Use Dot-Notation for Embedded Fields

MongoDB performs a full equality match for embedded documents in a match expression. If you want to match a specific field in an embedded document, refer to the field directly using dot-notation. For more information, see Query on Embedded Documents in the MongoDB server manual.

Tip

Performance Optimization

Limit the number of fields that the Trigger processes by using a $match expression. Learn more.

config.project
Document

A $project expression that selects a subset of fields from each event in the change stream. You can use this to optimize the trigger's execution.

The expression is an object that maps the name of fields in the change event to either a 0, which excludes the field, or a 1, which includes it. An expression can have values of either 0 or 1 but not both together. This splits projections into two categories, inclusive and exclusive:

  • An inclusive project expression specifies fields to include in each change event document. The expression is an object that maps the name of fields to include to a 1. If you don't include a field, it is not included in the projected change event.

    Example

    The following projection includes only the _id and fullDocument fields:

    {
    _id: 1,
    fullDocument: 1
    }
  • An exclusive project expression specifies fields to exclude from each change event document. The expression is an object that maps the name of fields to include to a 0. If you don't exclude a field, it is included in the projected change event.

    Example

    The following projection excludes the _id and fullDocument fields:

    {
    _id: 0,
    fullDocument: 0
    }

    Note

    You cannot exclude the operation_type field with a projection. This ensures that the trigger can always check if it should run for a given event's operation type.

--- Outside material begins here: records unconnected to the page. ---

(* ===== verification/NativeSave.v ===== *)
(** [AtomicSave] (src/Native/src/Filesystem/AtomicSave.cpp) with what it uses of [Device]
    (src/Native/src/Filesystem/Device.cpp): an output is written to a staged file and
    takes the place of its destination in one step, or not at all. *)
From S2P Require Import Prelude Text Paths Proc NativeFiles.
Local Open Scope Z_scope.
Local Open Scope proc_scope.

(** [AtomicSave::Impl]; [output] and [broken] are the device's. *)
Record Save := {
  output : bool;
  broken : bool;
  destination : bytes;
  stage : bytes;
  permissions : option Z;
  cancelled : bool;
  committed : bool
}.

Definition new_save : Save :=
  {| output := false; broken := false; destination := []; stage := []; permissions := None;
     cancelled := false; committed := false |}.

Definition set_output (o b : bool) (s : Save) : Save :=
  {| output := o; broken := b; destination := destination s; stage := stage s; permissions := permissions s;
     cancelled := cancelled s; committed := committed s |}.
Definition set_target (d : bytes) (s : Save) : Save :=
  {| output := output s; broken := broken s; destination := d; stage := stage s; permissions := None;
     cancelled := false; committed := false |}.
Definition set_stage (p : bytes) (s : Save) : Save :=
  {| output := output s; broken := broken s; destination := destination s; stage := p; permissions := permissions s;
     cancelled := cancelled s; committed := committed s |}.
Definition set_permissions (m : Z) (s : Save) : Save :=
  {| output := output s; broken := broken s; destination := destination s; stage := stage s; permissions := Some m;
     cancelled := cancelled s; committed := committed s |}.
Definition set_cancelled (s : Save) : Save :=
  {| output := output s; broken := broken s; destination := destination s; stage := stage s;
     permissions := permissions s; cancelled := true; committed := committed s |}.
Definition set_committed (s : Save) : Save :=
  {| output := output s; broken := broken s; destination := destination s; stage := []; permissions := permissions s;
     cancelled := cancelled s; committed := true |}.

Abbreviation save_io := (fallible (Site * Save) Exception).

Section save.
Context (W : System).

Definition on_site {A} (p : io A) : save_io A := λ ws, let '(r, w) := p ws.1 in (r, (w, ws.2)).
Definition save : save_io Save := λ ws, (Ok ws.2, ws).
Definition change (f : Save → Save) : save_io unit := λ ws, (Ok tt, (ws.1, f ws.2)).

(** ** The device *)

(** [Device::close]: the descriptor is gone even if the call fails. *)
Definition close_output : save_io unit :=
  s <- save ;
  if negb (output s) then ret tt else
  closed <- on_site (succeeds (attempt W (io_failure "Close file"))) ;
  change (set_output false (broken s || negb closed)) ;;
  guard closed (io_failure "Close file").

(** [Device::write]: what is not written breaks the device. *)
Definition append (path bytes : bytes) (d : Disk) : option Change :=
  n ← d !! path; Some (Wrote path {| kind := kind n; content := content n ++ bytes; mode := mode n |}).

Definition write_output (data : bytes) : save_io unit :=
  s <- save ;
  if negb (output s) then change (set_output false true) ;; throw (io_failure "Invalid write") else
  if bool_decide (data = []) then ret tt else
  n <- on_site (at_tick (λ t, written W t data)) ;
  done <- on_site (succeeds (call W (io_failure "Write file") (λ d, Ok (append (stage s) (take n data) d)))) ;
  if negb (done && (length data <=? n)%nat)
  then change (set_output true true) ;; throw (io_failure "Write file") else ret tt.

(** [flush(true)]. *)
Definition sync_output : save_io unit :=
  synced <- on_site (succeeds (attempt W (io_failure "Sync file"))) ;
  if (synced : bool) then ret tt else
  s <- save ; change (set_output (output s) true) ;; throw (io_failure "Sync file").

(** ** [AtomicSave] *)

(** [Impl::discard] and the destructor. *)
Definition discard_save : save_io unit :=
  catch close_output (λ _, ret tt) ;;
  s <- save ;
  if bool_decide (stage s = []) then ret tt else
  on_site (discard W (stage s)) ;; change (set_stage []).

Definition token : bytes := lit "XXXXXX".

(** The last occurrence of the token gives way to the nonce. *)
Definition fill (pattern nonce : bytes) : bytes :=
  match last (filter (λ i, starts_with token (drop i pattern)) (seq 0 (length pattern))) with
  | Some i => take i pattern ++ nonce ++ drop (i + 6) pattern
  | None => pattern ++ lit "." ++ nonce
  end.

(** [Device::openTemporary]. *)
Fixpoint open_temporary (attempts : nat) (pattern : bytes) : io bytes :=
  match attempts with
  | O => throw (io_failure "Cannot reserve a temporary file")
  | S attempts =>
      nonce <- at_tick (nonces W) ;
      let name := fill pattern nonce in
      reserved <- catch (create_exclusive W name 384 ;; attempt W (io_failure "Inspect descriptor") ;; ret true)
                    (λ e, if bool_decide (code e = Some AlreadyExists) then ret false else throw e) ;
      if (reserved : bool) then ret name else open_temporary attempts pattern
  end.

Definition open_save (name : bytes) : save_io unit :=
  s <- save ;
  guard (negb (output s)) (io_failure "Atomic output is already open") ;;
  discard_save ;;
  target <- lift (checked W name) ;
  change (set_target target) ;;
  let parent := parent_path target in
  on_site (
    d <- status W ;
    guard (bool_decide (kind <$> stat d parent = Some Directory)) (file_error InvalidPath "Atomic output parent does not exist") ;;
    d <- status W ;
    guard (negb (exists_ target d) || is_kind Regular target d) (file_error InvalidPath "Atomic output must be a regular file") ;;
    attempt W (system_error "canonical") ;;
    attempt W lease_unavailable) ;;
  catch (name <- on_site (open_temporary 128 (slash parent (stage_prefix ++ token) ++ extension target)) ;
         change (set_output true false) ;;
         change (set_stage name))
    (λ e, discard_save ;; throw e).

Definition setPermissions (m : Z) : save_io bool :=
  s <- save ;
  if negb (output s) then ret false else
  on_site (call W (io_failure "Set permissions") (λ d, Ok (if (exists_ (stage s) d : bool) then Some (Moded (stage s) (Z.land m 511)) else None))) ;;
  change (set_permissions m) ;;
  ret true.

Definition cancel : save_io unit := change set_cancelled ;; discard_save.

Definition commit (overwrite : bool) : save_io PublishResult :=
  s <- save ;
  if committed s then ret (refused "already_published" "Atomic output was already published") else
  if cancelled s || negb (output s) || broken s then
    discard_save ;; ret (refused "cancelled_or_failed" "Atomic output was cancelled, closed or failed") else
  catch (
    sync_output ;;
    close_output ;;
    r <- on_site (publishFile W (stage s) (destination s) overwrite (permissions s)) ;
    (if succeeded r then change set_committed else discard_save) ;;
    ret r)
  (λ e, discard_save ;; ret (refused "write_failed" (what e))).
End save.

Authentication trigger configurations conform to the base trigger schema with additional configuration options that specify which auth providers to watch and when to fire the trigger. The following fields exist in authentication trigger configuration files:

triggers/<trigger name>.json
{
"name": "<Trigger Name>",
"type": "AUTHENTICATION",
"config": {
"operation_type": ["<Operation Type>", ...],
"providers": ["<Provider Type>", ...],
},
"function_name": "<Trigger Function Name>",
"disabled": <Boolean>
}
Field
Description
config.operation_type
String

The authentication operation type that causes the trigger to fire.

Valid operations types:

  • "LOGIN"

  • "CREATE"

  • "DELETE"

config.providers
String[]

A list of authentication provider types that the trigger watches.

Valid provider types:

  • "anon-user"

  • "local-userpass"

  • "api-key"

  • "custom-token"

  • "custom-function"

  • "oauth2-facebook"

  • "oauth2-google"

  • "oauth2-apple"

Scheduled trigger configurations conform to the base trigger schema with additional configuration options that specify the schedule on which the trigger fires. The following fields exist in scheduled trigger configuration files:

triggers/<trigger name>.json
{
"name": "<Trigger Name>",
"type": "SCHEDULED",
"config": {
"schedule": "<CRON expression>"
},
"function_name": "<Trigger Function Name>",
"disabled": <Boolean>
}
Field
Description
config.schedule
String
The CRON expression that schedules the trigger's execution.